The marriage between two minors shall be considered as valid unless it is declared void until or before the age of Eighteen : High Court of Punjab and Haryana

According to Section 13-B of the Hindu Marriage Act, 1955,“Divorce by mutual consent”. An order was passed by the family court dismissing a petition for divorce by mutual consent on the 22nd of July 2020 stating that it was not a valid marriage in the first place. As the girl had not completed 18 years with regard to the mandate under Section 5(iii) of the Hindu Marriage Act, 1955, “Conditions for a Hindu marriage the bridegroom has completed the age of 21 years and the bride, the age of 18 years at the time of the marriage”. Therefore, this petition has been filed.

This landmark judgement  was given by the disvison bench of  HONORABLE MR JUSTICE RITU BAHRI AND HONORABLE MR JUSTICE ARUN MONGA  in the case of YOGESH KUMAR VERSUS PRIYA [FAO-855-2021] 

 The brief facts of the case are that there was a marriage between the two parties on the 27th of February 2009 was conducted as per Hindu rituals and rites at the time of marriage the husband was 23 years old and the wife was 17years old according to their date of birth presented in the Aadhar card. After marriage, the parties resided together till the 31st of August 2017 and they also had a son out of wedlock.

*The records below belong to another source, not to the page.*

(** X9. The text [_remove_whitespace] returns holds no carriage return
    and no line feed, and neither starts nor ends with whitespace; it is
    empty when the argument is all whitespace. *)
Theorem remove_whitespace_shape (s : string) :
  Forall (fun c => is_newline c = false)
    (list_ascii_of_string (_remove_whitespace s)) /\
  (forall c rest,
      list_ascii_of_string (_remove_whitespace s) = c :: rest ->
      Py.isspace c = false) /\
  (forall init c,
      list_ascii_of_string (_remove_whitespace s) = init ++ [c] ->
      Py.isspace c = false) /\
  (Forall (fun c => Py.isspace c = true) (list_ascii_of_string s) ->
   _remove_whitespace s = ""%string).
Proof.
  unfold _remove_whitespace, Py.strip.
  rewrite list_ascii_of_string_of_list_ascii.
  destruct (trim_ends Py.isspace (list_ascii_of_string s)) as [Hhead Hlast].
  split; [apply sub_whitespace_no_newline|]. split; [|split].
  - intros c rest E.
    destruct (Py.trim Py.isspace (list_ascii_of_string s)) as [|d l] eqn:Et;
      [discriminate|].
    pose proof (Hhead d l eq_refl) as Hd.
    rewrite (sub_whitespace_head _ _ Hd) in E. injection E as <- _. exact Hd.
  - intros init c E.
    destruct (Py.trim Py.isspace (list_ascii_of_string s)) as [|d l] eqn:Et.
    { destruct init; discriminate. }
    destruct (@exists_last _ (d :: l)) as (l' & z & El); [discriminate|].
    rewrite El in E, Hlast. pose proof (Hlast l' z eq_refl) as Hz.
    destruct (sub_whitespace_last Copy l' z Hz) as [i Hi].
    rewrite Hi in E. apply app_inj_tail in E. destruct E as [_ <-]. exact Hz.
  - intros Hall. unfold Py.trim. rewrite (drop_leading_all _ _ Hall). reflexivity.
Qed.

(** X10. A text that is already stripped, has no line break and no two
    whitespace characters in a row is returned unchanged. *)
Theorem remove_whitespace_fixed (s : string) :
  Py.strip (list_ascii_of_string s) = list_ascii_of_string s ->
  single_spaced (list_ascii_of_string s) = true ->
  _remove_whitespace s = s.
Proof.
  intros Hstrip Hsingle. unfold _remove_whitespace. rewrite Hstrip.
  assert (forall l, single_spaced l = true -> sub_whitespace Copy l = l) as Hsub.
  { induction l as [|c l IH]; [reflexivity|].
    cbn [single_spaced sub_whitespace]. intros H.
    apply andb_true_iff in H. destruct H as [H H3].
    apply andb_true_iff in H. destruct H as [H1 H2].
    apply negb_true_iff in H1, H2. rewrite H1, H2, (IH H3). reflexivity. }
  rewrite (Hsub _ Hsingle). apply string_of_list_ascii_of_string.
Qed.

Lemma remove_whitespace_fixed_witness :
  _remove_whitespace "Total sales 2020" = "Total sales 2020"%string.
Proof.
  apply (remove_whitespace_fixed "Total sales 2020"); reflexivity.
Defined.

(** * Further properties of the table assembler *)

Section Identifiers.

Lemma index_out_of_range {A} (l : list A) (i : Z) :
  Z.of_nat (length l) <= i \/ i < - Z.of_nat (length l) ->
  Py.index l i = Raise IndexError.
Proof.
  intros H. unfold Py.index. destruct (i <? 0) eqn:E.
  - apply Z.ltb_lt in E.
    destruct (Z.of_nat (length l) + i <? 0) eqn:E'; [reflexivity|].
    apply Z.ltb_ge in E'. lia.
  - rewrite E. apply Z.ltb_ge in E.
    destruct (nth_error l (Z.to_nat i)) eqn:En; [|reflexivity].
    assert (nth_error l (Z.to_nat i) <> None) as Hn by congruence.
    apply nth_error_Some in Hn. lia.
Qed.

Lemma index_from_end {A} (l : list A) (i : Z) :
  - Z.of_nat (length l) <= i < 0 ->
  Py.index l i = Py.index l (Z.of_nat (length l) + i).
Proof.
  intros H. unfold Py.index. cbv zeta.
  assert ((i <? 0) = true) as -> by (apply Z.ltb_lt; lia).
  assert ((Z.of_nat (length l) + i <? 0) = false) as E by (apply Z.ltb_ge; lia).
  rewrite !E. reflexivity.
Qed.

Lemma table_id_eqb_eq (a b : table_id) : table_id_eqb a b = true <-> a = b.
Proof.
  destruct a, b; cbn; split; intros H; try discriminate; try congruence.
  - apply String.eqb_eq in H. congruence.
  - injection H as ->. apply String.eqb_refl.
  - apply Z.eqb_eq in H. congruence.
  - injection H as ->. apply Z.eqb_refl.
  - apply String.eqb_eq in H. congruence.
  - injection H as ->. apply String.eqb_refl.
Qed.

End Identifiers.

(** X11. An integer identifier outside the range of the document's tables
    (at or above their number, or below minus their number) makes
    [from_html] raise [IndexError]; no empty table is returned. *)
Theorem table_index_out_of_range (doc : list TableNode) (i : Z) (header : bool)
    (column_names_kw : option (list string)) (row_limit : option Z) :
  Z.of_nat (length doc) <= i \/ i < - Z.of_nat (length doc) ->
  from_html doc (One (IdInt i)) header column_names_kw row_limit = Raise IndexError.
Proof.
  intros H. rewrite from_html_one. unfold load_table.
  rewrite (index_out_of_range _ _ H). reflexivity.
Qed.

Lemma table_index_out_of_range_witness :
  from_html two_tables (One (IdInt 99)) true None None = Raise IndexError.
Proof.
  apply (table_index_out_of_range two_tables 99 true None None).
  left. cbn. lia.
Defined.

(** X12. A negative integer identifier counts tables from the end of the
    document: [-1] is the last table. *)
Theorem table_index_from_end (doc : list TableNode) (i : Z) (header : bool)
    (column_names_kw : option (list string)) (row_limit : option Z) :
  - Z.of_nat (length doc) <= i < 0 ->
  from_html doc (One (IdInt i)) header column_names_kw row_limit =
  from_html doc (One (IdInt (Z.of_nat (length doc) + i))) header column_names_kw row_limit.
Proof.
  intros H. rewrite !from_html_one. unfold load_table.
  rewrite (index_from_end _ _ H). reflexivity.
Qed.

Lemma table_index_from_end_witness :
  from_html two_tables (One (IdInt (-1))) true None None =
  Ok (OneTable (mkTableArgs [["1999"]] ["Year"])).
Proof.
  rewrite (table_index_from_end two_tables (-1) true None None).
  - reflexivity.
  - cbn. lia.
Defined.

Section Groups.

Lemma expand_nil : expand_colspan_rowspan [] = Ok [].
Proof. unfold expand_colspan_rowspan. cbn. now rewrite flush_trailing_nil. Qed.

Lemma expand_ok_of_parses (rws : list TrNode) :
  Forall row_parses rws -> exists out : list DenseRow, expand_colspan_rowspan rws = Ok out.
Proof.
  intros H. destruct (expand_colspan_rowspan rws) as [out|e] eqn:E; [eauto|].
  exfalso. unfold expand_colspan_rowspan in E.
  destruct (expand_rows rws [] []) as [r|e1] eqn:E1; [discriminate|].
  destruct (expand_rows_raise _ _ _ _ E1) as (tr & td & attr & Htr & Htd & Hattr & Hraise).
  rewrite List.Forall_forall in H. specialize (H tr Htr). unfold row_parses in H.
  rewrite List.Forall_forall in H. destruct (H td Htd) as (r & c & Hr & Hc).
  destruct Hattr as [-> | ->]; congruence.
Qed.

Lemma slice_to_prefix {A} (l : list A) (n : Z) :
  exists rest : list A, l = Py.slice_to l n ++ rest.
Proof.
  unfold Py.slice_to. destruct (n <? 0);
    eexists; symmetry; apply firstn_skipn.
Qed.

Lemma limit_rows_prefix (body_rows : list TrNode) (row_limit : option Z) :
  exists rest : list TrNode, body_rows = limit_rows body_rows row_limit ++ rest.
Proof.
  destruct row_limit as [n|]; cbn [limit_rows].
  - apply slice_to_prefix.
  - exists []. now rewrite app_nil_r.
Qed.

(** The head and body groups hold rows of the table only. *)
Lemma classify_rows_parse (table_html : TableNode) (row_limit : option Z) :
  Forall row_parses (parse_thead_tr table_html) ->
  Forall row_parses (parse_tbody_tr table_html) ->
  Forall row_parses (fst (fst (classify_rows table_html row_limit))) /\
  Forall row_parses (snd (fst (classify_rows table_html row_limit))).
Proof.
  intros Hhead Hbody.
  destruct (limit_rows_prefix (parse_tbody_tr table_html) row_limit) as [rest Hrest].
  rewrite Hrest in Hbody. apply Forall_app in Hbody. destruct Hbody as [Hlim _].
  destruct (parse_thead_tr table_html) as [|h hs] eqn:E.
  - rewrite (classify_rows_no_head _ _ E). cbn [fst snd].
    destruct (move_header_rows_spec [] (limit_rows (parse_tbody_tr table_html) row_limit))
      as (moved & kept & Hsplit & _ & _ & ->).
    rewrite Hsplit in Hlim. apply Forall_app in Hlim. exact Hlim.
  - rewrite classify_rows_explicit_head by (rewrite E; discriminate).
    cbn [fst snd]. rewrite E. split; assumption.
Qed.

Lemma load_table_found (tables : list TableNode) (header : bool)
    (column_names_kw : option (list string)) (row_limit : option Z) (i : Z)
    (table_html : TableNode) :
  Py.index tables i = Ok table_html ->
  load_table tables header column_names_kw row_limit (IdInt i) =
  (head <-- expand_colspan_rowspan (fst (fst (classify_rows table_html row_limit))) ;;
   body <-- expand_colspan_rowspan (snd (fst (classify_rows table_html row_limit))) ;;
   foot <-- expand_colspan_rowspan (parse_tfoot_tr table_html) ;;
   column_names <--
     (if header then Py.index head 0
      else match column_names_kw with
           | Some names => Ok names
           | None => Raise (UnboundLocalError "column_names")
           end) ;;
   Ok (mkTableArgs body column_names)).
Proof.
  intros Hi. unfold load_table. rewrite Hi. cbn [bind].
  assert (snd (classify_rows table_html row_limit) = parse_tfoot_tr table_html) as Hfoot.
  { unfold classify_rows. destruct (parse_thead_tr table_html);
      [destruct (move_header_rows _ _)|]; reflexivity. }
  destruct (classify_rows table_html row_limit) as [[head_rows body_rows] foot_rows].
  cbn [fst snd] in *. subst foot_rows. reflexivity.
Qed.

The counsel for both the parties held that the Family court who dismissed the petition relied upon the judgment, passed by the Madras High Court in Prema Kumari Vs. M. Palani, [2013 (6) RCR (Civil) 2953]. The counsel held that this judgment cannot be applicable as the age of the girl was only 15 years and could not invoke the provisions of Section 13(2)(iv) of the Hindu Marriage Act but she could nullify the marriage as a void before attaining 18 years of age. whereas the age of the petitioner in the present case was 17 years and lived together with her major husband when she attained 18 years back in 2010 therefore the family Court relied upon a wrong judgment.

Another case relied upon is a full bench of Madras High Court in T.Sivakumar Vs. The Inspector of Police, Thiruvallur, [2012 AIR (Madras) 62] with regard to the provisions of section 5 of Hindu Marriage Act, 1955 and Section 3(3) of Prohibition of Child Marriage Act, 2006 stating that “if no petition is filed for an annulment of the marriage, it will become a full-fledged valid marriage”.

The Honourable Court concluded that “The Family Court has wrongly dismissed the petition filed under Section 13-B of Hindu Marriage Act, 1955 as per Section 13(2)(iv) of the Hindu Marriage Act, 1955, referring to the wrong judgement. Therefore, by referring to the Madras High Court and Delhi High Court, if there is no petition filed for an annulment of the marriage, it will become a valid marriage. Therefore, this appeal is d and order dated 12.01.2021 is set aside and the decree of divorce under Section 13-B of the Hindu Marriage Act, 1955 is granted to the parties.